Task: The records are to be copied exactly and in full.

Exercise data:

Lemma react_sound st e : failure e = false -> sound st -> sound (react st e).
Proof.
  intros Hf [Hs Hst].
  assert (forall st', settled st' = settled st -> sound (leave (Returned tt) st'))
    as Hleave.
  { intros st' E. rewrite leave_spec. split; [by simpl; rewrite E | by intros x]. }
  assert (forall m i path st', (forall j, settled st' !! j <> Some Failed) ->
            sound (on_result token m i (Generated path) st')) as Hres.
  { intros m i path st' E. unfold on_result.
    destruct (stopped _ _).
    - rewrite leave_spec. split; [done | by intros x].
    - split; [done | by intros x]. }
  assert (forall st', settled st' = settled st ->
            forall m i, sound (loop_head trimmed token m i st')) as Hhead.
  { intros st' E m i. unfold loop_head.
    destruct (i <? _); [|by apply Hleave].
    destruct (stopped _ _); [by apply Hleave|].
    destruct m; [split; [by simpl; rewrite E | by intros x]|].
    destruct (settled st' !! i) as [[path|]|] eqn:Ei.
    - apply Hres. by rewrite E.
    - rewrite E in Ei. by destruct (Hs i).
    - split; [by simpl; rewrite E | by intros x]. }
  assert (forall st', settled st' = settled st -> (forall x, pc st' <> Done (Thrown x)) ->
            sound st') as Hsame.
  { intros st' E Hp. split; [by rewrite E | done]. }
  assert (forall j path, forall k,
            <[j := Generated path]> (settled st) !! k <> Some Failed) as Hins.
  { intros j path k. destruct (decide (j = k)) as [->|Hne].
    - by rewrite lookup_insert_eq.
    - rewrite lookup_insert_ne by done. apply Hs. }
  assert (sound st) as Hsound by (by split).
  unfold Local.react.
  destruct (pc st) as [|m i|m i|r] eqn:Epc; [| | |done].
  - destruct e as [ready| | | |b|]; try (apply Hsame; simpl; [done | by rewrite Epc]).
    unfold after_init.
    assert (forall st', settled st' = settled st ->
              sound (set_pc (Done (Returned tt)) st')) as Hd.
    { intros st' E. by apply Hsame. }
    destruct (negb ready); [by apply Hd|].
    destruct (negb (_ =? _)); [by apply Hd|].
    destruct (_ =? 0); [by apply Hd|].
    destruct (_ && _); [by apply Hhead|].
    destruct (_ || _); [by apply Hd | by apply Hhead].
  - destruct m, e as [?|j [path|]|?| |b|]; try done;
      try (apply Hsame; simpl; [done | by rewrite Epc]).
    + destruct (j =? i); [|done]. by apply Hres.
    + destruct (pending trimmed j st); [|done].
      destruct (j =? i); [apply Hres; apply Hins|].
      split; [apply Hins | by simpl; rewrite Epc].
  - destruct m, e as [?|j [path|]|[]| |b|]; try done;
      try (apply Hsame; simpl; [done | by rewrite Epc]).
    + by apply Hhead.
    + destruct (pending trimmed j st); [|done].
      split; [apply Hins | by simpl; rewrite Epc].
    + by apply Hhead.
Qed.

Expected answer:
Lemma react_sound st e : failure e = false -> sound st -> sound (react st e).
Proof.
  intros Hf [Hs Hst].
  assert (forall st', settled st' = settled st -> sound (leave (Returned tt) st'))
    as Hleave.
  { intros st' E. rewrite leave_spec. split; [by simpl; rewrite E | by intros x]. }
  assert (forall m i path st', (forall j, settled st' !! j <> Some Failed) ->
            sound (on_result token m i (Generated path) st')) as Hres.
  { intros m i path st' E. unfold on_result.
    destruct (stopped _ _).
    - rewrite leave_spec. split; [done | by intros x].
    - split; [done | by intros x]. }
  assert (forall st', settled st' = settled st ->
            forall m i, sound (loop_head trimmed token m i st')) as Hhead.
  { intros st' E m i. unfold loop_head.
    destruct (i <? _); [|by apply Hleave].
    destruct (stopped _ _); [by apply Hleave|].
    destruct m; [split; [by simpl; rewrite E | by intros x]|].
    destruct (settled st' !! i) as [[path|]|] eqn:Ei.
    - apply Hres. by rewrite E.
    - rewrite E in Ei. by destruct (Hs i).
    - split; [by simpl; rewrite E | by intros x]. }
  assert (forall st', settled st' = settled st -> (forall x, pc st' <> Done (Thrown x)) ->
            sound st') as Hsame.
  { intros st' E Hp. split; [by rewrite E | done]. }
  assert (forall j path, forall k,
            <[j := Generated path]> (settled st) !! k <> Some Failed) as Hins.
  { intros j path k. destruct (decide (j = k)) as [->|Hne].
    - by rewrite lookup_insert_eq.
    - rewrite lookup_insert_ne by done. apply Hs. }
  assert (sound st) as Hsound by (by split).
  unfold Local.react.
  destruct (pc st) as [|m i|m i|r] eqn:Epc; [| | |done].
  - destruct e as [ready| | | |b|]; try (apply Hsame; simpl; [done | by rewrite Epc]).
    unfold after_init.
    assert (forall st', settled st' = settled st ->
              sound (set_pc (Done (Returned tt)) st')) as Hd.
    { intros st' E. by apply Hsame. }
    destruct (negb ready); [by apply Hd|].
    destruct (negb (_ =? _)); [by apply Hd|].
    destruct (_ =? 0); [by apply Hd|].
    destruct (_ && _); [by apply Hhead|].
    destruct (_ || _); [by apply Hd | by apply Hhead].
  - destruct m, e as [?|j [path|]|?| |b|]; try done;
      try (apply Hsame; simpl; [done | by rewrite Epc]).
    + destruct (j =? i); [|done]. by apply Hres.
    + destruct (pending trimmed j st); [|done].
      destruct (j =? i); [apply Hres; apply Hins|].
      split; [apply Hins | by simpl; rewrite Epc].
  - destruct m, e as [?|j [path|]|[]| |b|]; try done;
      try (apply Hsame; simpl; [done | by rewrite Epc]).
    + by apply Hhead.
    + destruct (pending trimmed j st); [|done].
      split; [apply Hins | by simpl; rewrite Epc].
    + by apply Hhead.
Qed.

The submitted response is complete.